- _Listed entries_:

____

(* ===== verification/Validation.v ===== *)
(** * Validation: the request bodies of [src/backend/src/schema.py]

    FastAPI parses a JSON body into its pydantic model before the handler
    runs; a field that fails its constraint ([Field(..., min_length=n)],
    [EmailStr]) makes the endpoint answer 422 with the list of failing
    fields, and the handler does not run.  [endpoint] is that step:
    [checks] lists each constrained field with the result of its check,
    in the model's field order.  [EmailStr] is checked by the
    [email-validator] package, which is not part of the sources: it is a
    parameter [email_ok].

    The theorems put the checks next to the handlers: a checkout body
    that passes [CheckoutSchema], whose address, country, city, zip code
    and notes are optional, still fails at commit on the NOT NULL billing
    column (C11), and a password change accepts any password of eight
    characters, including those the sign-up policy refuses (C32). *)

From stdpp Require Import gmap strings.
From Stdlib Require Import ZArith Lia Ascii String.
From S2P Require Import Prelude Decimal Schema Session Fixtures Cart Checkout Catalog Reviews Auth Profile.

Open Scope Z_scope.
Open Scope store_scope.

Module Validation.
Import Cart Checkout Catalog Reviews Auth Profile.

(** ** Field constraints *)

(** [Field(..., min_length=n)] on a string. *)
Definition min_length (n : nat) (s : string) : bool := (n <=? String.length s)%nat.

(** The answer of an endpoint: the handler's response, or 422 with the
    failing fields. *)
Inductive reply (A : Type) := Handled (r : response A) | Unprocessable (fields : list string).
Arguments Handled {A} r.
Arguments Unprocessable {A} fields.

(** The names of the fields whose check fails. *)
Definition field_errors (checks : list (string * bool)) : list string :=
  (fun c : string * bool => c.1) <$> filter (fun c : string * bool => c.2 = false) checks.

(** Parse the body, then run the handler. *)
Definition endpoint {A} (checks : list (string * bool)) (h : M (response A)) : M (reply A) :=
  match field_errors checks with
  | [] => r <- h;; ret (Handled r)
  | es => ret (Unprocessable es)
  end.

Section Schemas.
Variable email_ok : string -> bool.

(** [UserLoginSchema] *)
Definition login_checks (f : login_form) : list (string * bool) :=
  [("email", email_ok (login_email f))].

(** [UserForgotSchema] *)
Definition forgot_checks (f : forgot_form) : list (string * bool) :=
  [("email", email_ok (forgot_email f))].

(** [UserResetSchema] *)
Definition reset_checks (f : reset_form) : list (string * bool) :=
  [("email", email_ok (reset_email f)); ("password", min_length 8 (reset_password f));
   ("password_confirm", min_length 8 (reset_password_confirm f))].

(** [UserRegisterSchema] *)
Definition register_checks (f : register_form) : list (string * bool) :=
  [("name", min_length 8 (reg_name f)); ("email", email_ok (reg_email f));
   ("password", min_length 8 (reg_password f));
   ("password_confirm", min_length 8 (reg_password_confirm f))].

(** [UserProfileSchema] *)
Definition profile_checks (f : profile_form) : list (string * bool) :=
  [("email", email_ok (pf_email f)); ("phone", min_length 7 (pf_phone f));
   ("first_name", min_length 3 (pf_first_name f)); ("last_name", min_length 3 (pf_last_name f));
   ("gender", min_length 1 (pf_gender f))].

(** [UserPasswordSchema] *)
Definition password_checks (f : password_form) : list (string * bool) :=
  [("current_password", min_length 8 (current_password f));
   ("password", min_length 8 (new_password f));
   ("password_confirm", min_length 8 (new_password_confirm f))].

(** [NewsLetterSchema] *)
Definition newsletter_checks (email : string) : list (string * bool) :=
  [("email", email_ok email)].

(** [CreateReviewSchema] *)
Definition review_checks (f : review_form) : list (string * bool) :=
  [("review", min_length 2 (form_review f))].

(** [CreateCartSchema]: three integers, no constraint. *)
Definition cart_checks (f : cart_form) : list (string * bool) := [].

(** [CheckoutSchema]: the address, country, city, zip code and notes are
    [str | None = None]. *)
Definition checkout_checks (f : checkout_form) : list (string * bool) :=
  [("email", email_ok (form_email f)); ("phone", min_length 7 (form_phone f));
   ("first_name", min_length 3 (form_first_name f)); ("last_name", min_length 3 (form_last_name f));
   ("gender", min_length 1 (form_gender f))].

(** ** The endpoints with a body *)

Definition api_checkout (uid : Z) (f : checkout_form) : M (reply order) :=
  endpoint (checkout_checks f) (view_order_checkout_submit uid f).

Definition api_cart (uid ticks pid : Z) (f : cart_form) :=
  endpoint (cart_checks f) (view_order_create_cart uid ticks pid f).

Definition api_review (uid pid : Z) (f : review_form) :=
  endpoint (review_checks f) (view_order_create_review uid pid f).

Definition api_newsletter (client : option string) (email : string) :=
  endpoint (newsletter_checks email) (view_newsletter client email).

Definition api_profile (uid : Z) (f : profile_form) :=
  endpoint (profile_checks f) (view_profile_update uid f).

Section Hashed.
Context `{!PasswordHasher}.

Definition api_login (f : login_form) := endpoint (login_checks f) (view_auth_login f).

Definition api_register (salt token : string) (f : register_form) :=
  endpoint (register_checks f) (view_auth_register salt token f).

Definition api_forgot (token : string) (f : forgot_form) :=
  endpoint (forgot_checks f) (view_auth_email_forgot token f).

Definition api_reset (salt token : string) (f : reset_form) :=
  endpoint (reset_checks f) (view_auth_email_reset salt token f).

Definition api_password (salt : string) (uid : Z) (f : password_form) :=
  endpoint (password_checks f) (view_profile_password salt uid f).

End Hashed.
End Schemas.

(** ** Running an endpoint *)

Lemma run_endpoint_ok {A} checks (h : M (response A)) d :
  field_errors checks = [] ->
  run (endpoint checks h) d =
    match run h d with (Return r, d') => (Return (Handled r), d') | (Raise e, d') => (Raise e, d') end.
Proof.
  intros He. unfold run, endpoint. rewrite He. unfold bind.
  by destruct (h (mk_session d d)) as [[r|e] s].
Qed.

(** A body that fails a check is answered 422 and nothing is written. *)
Lemma run_endpoint_rejected {A} checks (h : M (response A)) d :
  field_errors checks <> [] -> run (endpoint checks h) d = (Return (Unprocessable (field_errors checks)), d).
Proof. intros He. unfold run, endpoint. by destruct (field_errors checks). Qed.

Section Claims.
Variable email_ok : string -> bool.

(** C11: [CheckoutSchema] declares the address, country, city, zip code
    and notes optional, but each is written into the NOT NULL
    [description] of a billing row: a body that passes validation with
    any of them left out reaches the handler, which fails at commit and
    writes nothing. *)
Theorem checkout_valid_body_null_billing_fails uid form d :
  field_errors (checkout_checks email_ok form) = [] ->
  form_address form = None \/ form_country form = None \/ form_city form = None \/
  form_zip_code form = None \/ form_notes form = None ->
  exists e, run (api_checkout email_ok uid form) d = (Raise e, d).
Proof.
  intros Hv Hn. destruct (checkout_null_billing_rolls_back uid form d Hn) as [e He].
  exists e. unfold api_checkout. by rewrite run_endpoint_ok, He by exact Hv.
Qed.

Context `{!PasswordHasher}.

(** C32: the password change checks only the length of the new
    password, not the policy sign-up and reset apply (an uppercase
    letter, a digit, a special character): with the right current
    password, any new password of eight characters is stored and the
    request answers 200. *)
Theorem password_change_skips_policy salt uid form d u :
  db_ok d = true -> users d !! uid = Some u ->
  pwd_verify (current_password form) (user_password u) = true ->
  new_password form = new_password_confirm form ->
  (8 <= String.length (current_password form))%nat -> (8 <= String.length (new_password form))%nat ->
  exists d',
    run (api_password salt uid form) d = (Return (Handled (Ok200 password_changed_msg)), d') /\
    users d' !! uid = Some (with_user_password u (pwd_hash salt (new_password form))).
Proof.
  intros Hok%db_ok_wf Hu Hver Hpw Hc Hn.
  destruct (password_change_commits salt uid form d u Hok Hu Hpw Hver) as (d' & Hrun & Hus & _).
  exists d'. unfold api_password. rewrite run_endpoint_ok, Hrun.
  - split; [reflexivity|]. by rewrite Hus, lookup_insert_eq.
  - unfold field_errors, password_checks, min_length. rewrite <-Hpw.
    rewrite (proj2 (Nat.leb_le _ _) Hc), (proj2 (Nat.leb_le _ _) Hn). reflexivity.
Qed.

End Claims.

(** ** Witnesses *)

(** An e-mail check for the examples: an [@] not at either end. *)
Definition demo_email_ok (s : string) : bool :=
  match index 0 "@" s with
  | Some (S _) => negb (String.eqb (substring (String.length s - 1) 1 s) "@")
  | _ => false
  end.

Definition demo_checkout_form : checkout_form :=
  mk_checkout_form 1 "alice@example.com" "0811111111" "Alice" "Doe" "F" None None None None None.

Lemma checkout_valid_body_null_billing_fails_witness :
  field_errors (checkout_checks demo_email_ok demo_checkout_form) = [] /\
  exists e, run (api_checkout demo_email_ok 1 demo_checkout_form) demo_db = (Raise e, demo_db).
Proof.
  assert (Hv : field_errors (checkout_checks demo_email_ok demo_checkout_form) = []) by (vm_compute; reflexivity).
  split; [exact Hv|]. apply (checkout_valid_body_null_billing_fails demo_email_ok 1 demo_checkout_form demo_db Hv).
  left. reflexivity.
Defined.

#[local] Existing Instance demo_hasher.

(** Alice changes [Qwerty123!] to [aaaaaaaa], which the sign-up policy
    refuses. *)
Definition weak_password_form : password_form := mk_password_form "Qwerty123!" "aaaaaaaa" "aaaaaaaa".

Lemma password_change_skips_policy_witness :
  policy_test from_names_policy "aaaaaaaa" <> [] /\
  exists d',
    run (api_password "s" 1 weak_password_form) hashed_db =
      (Return (Handled (Ok200 password_changed_msg)), d') /\
    users d' !! 1 = Some (with_user_password alice_hashed (pwd_hash "s" "aaaaaaaa")).
Proof.
  split; [vm_compute; discriminate|].
  apply (password_change_skips_policy "s" 1 weak_password_form hashed_db alice_hashed);
    [vm_compute; reflexivity|reflexivity|vm_compute; reflexivity|reflexivity|simpl; lia|simpl; lia].
Defined.

End Validation.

____

- _Assignment_:
Word for word, restate the lines of the listing above starting at the line with "Section Hashed." and ending at the line with "Definition api_reset (salt", and nothing outside them.

- _Solution to this problem_:
Section Hashed.
Context `{!PasswordHasher}.

Definition api_login (f : login_form) := endpoint (login_checks f) (view_auth_login f).

Definition api_register (salt token : string) (f : register_form) :=
  endpoint (register_checks f) (view_auth_register salt token f).

Definition api_forgot (token : string) (f : forgot_form) :=
  endpoint (forgot_checks f) (view_auth_email_forgot token f).

Definition api_reset (salt token : string) (f : reset_form) :=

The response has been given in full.